Here are some great recommendations from Get-It-Done-Guy on voice mail etiquette:
1. Always leave your full name. Stever Robbins. I can’t say this enough. Leave your full name. They’ll recognize my voice. No, they won’t. Leave your full name. But I’m leaving my message for my parents. That’s nice. Leave your full name. It’s good practice. Your parents agonized over that name. They fought over it. They almost divorced while debating Filligan versus Dormalia. And your middle name? Don’t even get me started. Just leave your full name.
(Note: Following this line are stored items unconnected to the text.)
(* ===== verification/F32.v ===== *)
(** * [f32]

    IEEE 754 binary32 as specified by the Standard Library's [SpecFloat]: 24 bits of
    precision, exponents below 128, round to nearest even. A float that is not a NaN
    is compared through [f32_key], which makes the order total. *)

From Stdlib Require Import SpecFloat.
From S2P Require Import Prelude.

Abbreviation f32 := spec_float.

(** [n as f32] *)
Definition f32_of_N (n : N) : f32 := binary_normalize 24 128 (Z.of_N n) 0 false.

Definition f32_add : f32 → f32 → f32 := SFadd 24 128.
Definition f32_sub : f32 → f32 → f32 := SFsub 24 128.
Definition f32_div : f32 → f32 → f32 := SFdiv 24 128.
Definition f32_is_nan (x : f32) : bool := match x with S754_nan => true | _ => false end.

(** [partial_cmp] *)
Definition f32_compare : f32 → f32 → option comparison := SFcompare.

(** [x.min(y)] and [x.max(y)]: a NaN loses to the other operand. *)
Definition f32_min (x y : f32) : f32 :=
  match f32_compare x y with
  | Some Gt => y
  | Some _ => x
  | None => if f32_is_nan x then y else x
  end.

Definition f32_max (x y : f32) : f32 :=
  match f32_compare x y with
  | Some Lt => y
  | Some _ => x
  | None => if f32_is_nan x then y else x
  end.

(** [x.clamp(lo, hi)] *)
Definition f32_clamp (x lo hi : f32) : f32 :=
  let y := match f32_compare x lo with Some Lt => lo | _ => x end in
  match f32_compare y hi with Some Gt => hi | _ => y end.

(** [x as u64]: truncation, saturating; a NaN is 0. *)
Definition f32_as_u64 (x : f32) : N :=
  match x with
  | S754_infinity false => u64_max
  | S754_finite false m e =>
      let v := if (0 <=? e)%Z then Npos m * 2 ^ Z.to_N e else Npos m / 2 ^ Z.to_N (- e) in
      N.min v u64_max
  | _ => 0
  end.

(** ** The order on floats that are not NaN

    A float is compared as the triple of its class, exponent and mantissa, the last
    two negated for a negative number. *)

Definition f32_key (x : f32) : Z * (Z * Z) :=
  match x with
  | S754_infinity true => (-2, (0, 0))
  | S754_finite true m e => (-1, (- e, - Zpos m))
  | S754_zero _ | S754_nan => (0, (0, 0))
  | S754_finite false m e => (1, (e, Zpos m))
  | S754_infinity false => (2, (0, 0))
  end%Z.

#[export] Instance Z_compare_laws : CmpLaws Z.compare.
Proof.
  split.
  - intros x y. apply Z.compare_antisym.
  - intros x y z. apply Z.le_trans.
Qed.

Definition f32_key_cmp : Z * (Z * Z) → Z * (Z * Z) → comparison :=
  cmp_lex (cmp_by fst Z.compare)
    (cmp_lex (cmp_by (λ k, k.2.1) Z.compare) (cmp_by (λ k, k.2.2) Z.compare)).

#[export] Instance f32_key_cmp_laws : CmpLaws f32_key_cmp.
Proof. unfold f32_key_cmp. apply _. Qed.

Lemma f32_compare_key x y :
  f32_is_nan x = false → f32_is_nan y = false →
  f32_compare x y = Some (f32_key_cmp (f32_key x) (f32_key y)).
Proof.
  unfold f32_key_cmp, cmp_lex, cmp_by.
  destruct x as [[]|[]| |[] mx ex], y as [[]|[]| |[] my ey]; try done; intros _ _; simpl;
    rewrite ?Z.compare_refl; try done; f_equal.
  - rewrite Z.compare_opp, (Z.compare_antisym ex ey). by destruct (ex ?= ey)%Z.
  - by destruct (ex ?= ey)%Z.
Qed.
Lemma apply_action_wf st committer action :
  governance_wf st → authorized st committer action = true →
  governance_wf (apply_action st action).
Proof.
  intros Hwf Hauth%authorized_target_not_banned.
  destruct st as [e roles banned revoked retention devices]; simpl in *.
  intros leaf Hleaf. pose proof (Hwf leaf) as Hl. simpl in *.
  destruct action; simpl in *; rewrite ?lookup_insert_ne by set_solver; auto.
  - destruct (decide (leaf = target)) as [->|].
    + by rewrite !lookup_delete_eq.
    + rewrite !lookup_delete_ne by done. apply Hl. set_solver.
  - case_match; rewrite ?lookup_insert_ne by set_solver; auto.
Qed.

Lemma apply_event_wf st ev evicted :
  governance_wf st → governance_wf (apply_event_with_evicted_set st ev evicted).1.
Proof.
  intros Hwf. destruct (apply_event_cases st ev evicted) as [[-> Hacc]|[e ->]]; [|done].
  eapply apply_action_wf; [done|apply Hacc].
Qed.

Lemma apply_ordered_ind (P : GovernanceState → Prop) evicted st events :
  (∀ st ev, P st → P (apply_event_with_evicted_set st ev evicted).1) →
  P st → P (apply_ordered evicted st events).1.
Proof.
  intros Hstep. revert st. induction events as [|ev rest IH]; intros st HP; simpl; [done|].
  specialize (Hstep st ev HP).
  destruct (apply_event_with_evicted_set st ev evicted) as [st1 r] eqn:E1.
  specialize (IH st1 Hstep). by destruct (apply_ordered evicted st1 rest).
Qed.
(** Exporter secrets are bound to their service and context: the hash inputs of two
    derivations are equal only when the epoch secret, the service label and the context
    are, so a secret exported for text, media or content keys is never the secret of
    another service or context unless SHA-256 itself collides on those inputs. *)
Theorem exporter_separates_services s l c s' l' c' :
  len c < 2 ^ 64 → len c' < 2 ^ 64 →
  derive_epoch_secret s l c = derive_epoch_secret s' l' c' →
  (s = s' ∧ l = l' ∧ c = c') ∨
  (exporter_input s l c ≠ exporter_input s' l' c' ∧
   sha256 (exporter_input s l c) = sha256 (exporter_input s' l' c')).
Proof.
  intros Hc Hc' Heq.
  destruct (decide (exporter_input s l c = exporter_input s' l' c')) as [Hi|Hi].
  - left. by apply exporter_input_inj.
  - by right.
Qed.

(** The group admits exactly its members in the current epoch. After any sequence of
    adds, removals and rotations on a new group: a send is accepted exactly when it
    carries the current epoch and comes from a member leaf; every member is active and
    filed under its own index; the epoch counts the accepted changes (a rotation counts
    twice) up to saturation; and the epoch secret is the key schedule of those changes,
    so a refused call changes neither. *)
Theorem group_admits_exactly_members group_id calls :
  let '(g, rs) := group_run (GroupState_new group_id) calls in
  (∀ leaf epoch, validate_sender g leaf epoch = Ok tt ↔
     epoch = gr_epoch g ∧ is_Some (gr_members g !! leaf)) ∧
  (∀ i d, gr_members g !! i = Some d → dl_leaf_index d = i ∧ dl_status d = Active) ∧
  gr_epoch g = N.min (N.of_nat (length (accepted_reasons calls rs))) u64_max ∧
  (gr_epoch g, gr_epoch_secret g) =
    key_schedule (0, sha256 (as_bytes group_id)) (accepted_reasons calls rs).
Proof.
  pose proof (group_run_spec (GroupState_new group_id) calls) as Hrun.
  destruct (group_run _ calls) as [g rs]. destruct Hrun as (_ & [_ Hk] & Hwf).
  specialize (Hwf (GroupState_new_wf group_id)). simpl in Hk. split_and!.
  - intros leaf epoch. by apply validate_sender_ok.
  - intros i d [Hi Ha%bool_decide_eq_true]%Hwf. done.
  - change (gr_epoch g) with (gr_epoch g, gr_epoch_secret g).1.
    rewrite Hk, key_schedule_epoch by done. f_equal.
  - done.
Qed.

(** Rotating out a compromised leaf: on any reachable group with room for two more
    epochs an accepted rotation leaves the compromised leaf unable to send in every
    epoch, lets the replacement send in the new epoch, keeps every other leaf as it was,
    and moves two epochs on, so every send of the old epoch is refused as stale. *)
Theorem rotation_retires_the_leaf group_id calls compromised replacement g' :
  let g := (group_run (GroupState_new group_id) calls).1 in
  gr_epoch g + 2 ≤ u64_max →
  rotate_leaf g compromised replacement = (g', Ok tt) →
  gr_epoch g' = gr_epoch g + 2 ∧
  (∀ epoch, sender_may_send g' compromised epoch = false) ∧
  validate_sender g' (dl_leaf_index replacement) (gr_epoch g') = Ok tt ∧
  (∀ leaf, leaf ≠ compromised → leaf ≠ dl_leaf_index replacement →
     gr_members g' !! leaf = gr_members g !! leaf) ∧
  (∀ leaf, validate_sender g' leaf (gr_epoch g) = Err (StaleSenderEpoch (gr_epoch g') (gr_epoch g))).
Proof.
  intros g He Hrot.
  assert (group_wf g) as Hwf.
  { pose proof (group_run_spec (GroupState_new group_id) calls) as Hrun.
    subst g. destruct (group_run _ calls). apply Hrun, GroupState_new_wf. }
  assert (group_wf g') as Hwf'.
  { destruct (group_call_cases g (CallRotateLeaf compromised replacement))
      as [[e Hc]|(g1 & Hc & _ & Hk)]; simpl in Hc; rewrite Hrot in Hc; simplify_eq. auto. }
  unfold rotate_leaf in Hrot.
  case_bool_decide as Hm; [done|]. destruct (is_active replacement) eqn:Ha; simpl in Hrot; [|done].
  case_bool_decide as Hr; [done|].
  assert (gr_epoch g' = gr_epoch g + 2) as He'.
  { injection Hrot as <-. simpl. unfold sat_add. lia. }
  assert (gr_members g' = <[dl_leaf_index replacement := replacement]>
    (delete compromised (gr_members g))) as Hg' by (by injection Hrot as <-).
  clear Hrot. assert (compromised ≠ dl_leaf_index replacement) as Hne.
  { intros Heq. apply Hr. rewrite <- Heq. by apply not_eq_None_Some. }
  split_and!; [done|..].
  - intros epoch. apply not_true_iff_false. intros [_ Hs]%sender_may_send_iff; [|done].
    rewrite Hg', lookup_insert_ne, lookup_delete_eq in Hs by done. by destruct Hs.
  - apply validate_sender_ok; [done|]. rewrite Hg', lookup_insert_eq. eauto.
  - intros leaf Hl1 Hl2. by rewrite Hg', lookup_insert_ne, lookup_delete_ne by done.
  - intros leaf. rewrite validate_sender_eq.
    rewrite (proj2 (N.eqb_neq (gr_epoch g) (gr_epoch g'))) by lia. done.
Qed.
End claims.

(** ** Witnesses *)

Section witnesses.
#[local] Existing Instance Toy.toy_sha.

Definition leaf_of (i : LeafIndex) : DeviceLeaf :=
  {| dl_device_id := 100 + i; dl_leaf_index := i; dl_identity_key := Toy.key_bytes true;
     dl_device_key := Toy.key_bytes true; dl_label := "laptop"; dl_status := Active;
     dl_added_at_epoch := 0; dl_removed_at_epoch := None |}.

(** The labels and the context really reach the hash. *)
Lemma exporter_separates_services_witness :
  derive_epoch_secret [7] ExportMedia (as_bytes "room") ≠
  derive_epoch_secret [7] ExportContentKey (as_bytes "room").
Proof.
  intros Heq.
  destruct (exporter_separates_services [7] ExportMedia (as_bytes "room")
    [7] ExportContentKey (as_bytes "room") eq_refl eq_refl Heq) as [(_ & Hl & _)|[_ Hc]].
  - discriminate Hl.
  - vm_compute in Hc. discriminate Hc.
Defined.

Lemma rotation_retires_the_leaf_witness :
  let g := (group_run (GroupState_new "room") [CallAddLeaf (leaf_of 1); CallAddLeaf (leaf_of 2)]).1 in
  let g' := (rotate_leaf g 1 (leaf_of 3)).1 in
  gr_epoch g' = 4 ∧ sender_may_send g' 1 4 = false.
Proof.
  intros g g'.
  destruct (rotation_retires_the_leaf "room" [CallAddLeaf (leaf_of 1); CallAddLeaf (leaf_of 2)]
    1 (leaf_of 3) g') as (He & Hs & _).
  - apply N.leb_le. reflexivity.
  - reflexivity.
  - split; [reflexivity|apply (Hs 4)].
Defined.
End witnesses.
2. Always leave your phone number twice. 866-WRK-LESS. Once at the beginning and once at the end. But they have my phone number, you cry! No, they don’t, not with them. But we talk every day! Yes, and they don’t have your phone number. Not in front of their eyes. Just leave it. Leave it at the beginning of the message and the end. If they miss it the first time, they’ll have a second chance. And whether their voicemail has “rewind 10 seconds” or “replay from start,” they’ll //quickly// be able to get right to the number with only a couple of key presses. 866-WRK-LESS.
3. Speak slowly and clearly. Your brain screens out traffic, conversations, and wind while you leave a message. You hear the dulcet strains of your own voice, while the voicemail system hears static, wind, the occasional siren, and that truly disgusting belch you expelled without a second thought. Oh, yeah, and your cell phone is cutting out while you leave the message. Speak to them … like … they’re … a … child. They’ll understand you and you’ll get the fun of activating your parental instincts without the fuss of actually changing your friend’s diapers.
4. Leave enough information so the person can take the next step. Don’t just say “Call me.” What a cop out. You’ll just bounce back and forth like some hideous voicemail volleyball. Tell them enough so they can proceed without calling back, or if they call back, they can do it having made all the progress possible. “This is Sam, calling about the, er, health issue. Could you call me back with the name of that antibiotic? And what’s your favorite cotton swab? Thanks!”
By the way, when you’re done with this episode, download a PDF of these rules from getitdone.quickanddirtytips.com.
5. If you’re just calling to touch base, let them know a few times when they can call you back. There are times you want a phone call, and times when you don’t. When you’re out on the town, edging up to that sexy single standing by the bar, you just aren’t in the mood to take a phone call about refilling your company’s supply of packing peanuts. Tell your voicemail victim, “Give me a call today after 3, tomorrow at 7, or Thursday between 9 and noon.” You’ll help them and save your love life, all at once.
6. Keep it short and simple.
7. Make it fun. If you must go on and on in a voicemail message, make it easy to listen to. Be humorous. Sing. Deliver your message in rhyme. I do all these things, and people love getting messages from me. If you’re going to force people to think of you, have ‘em think of you fondly.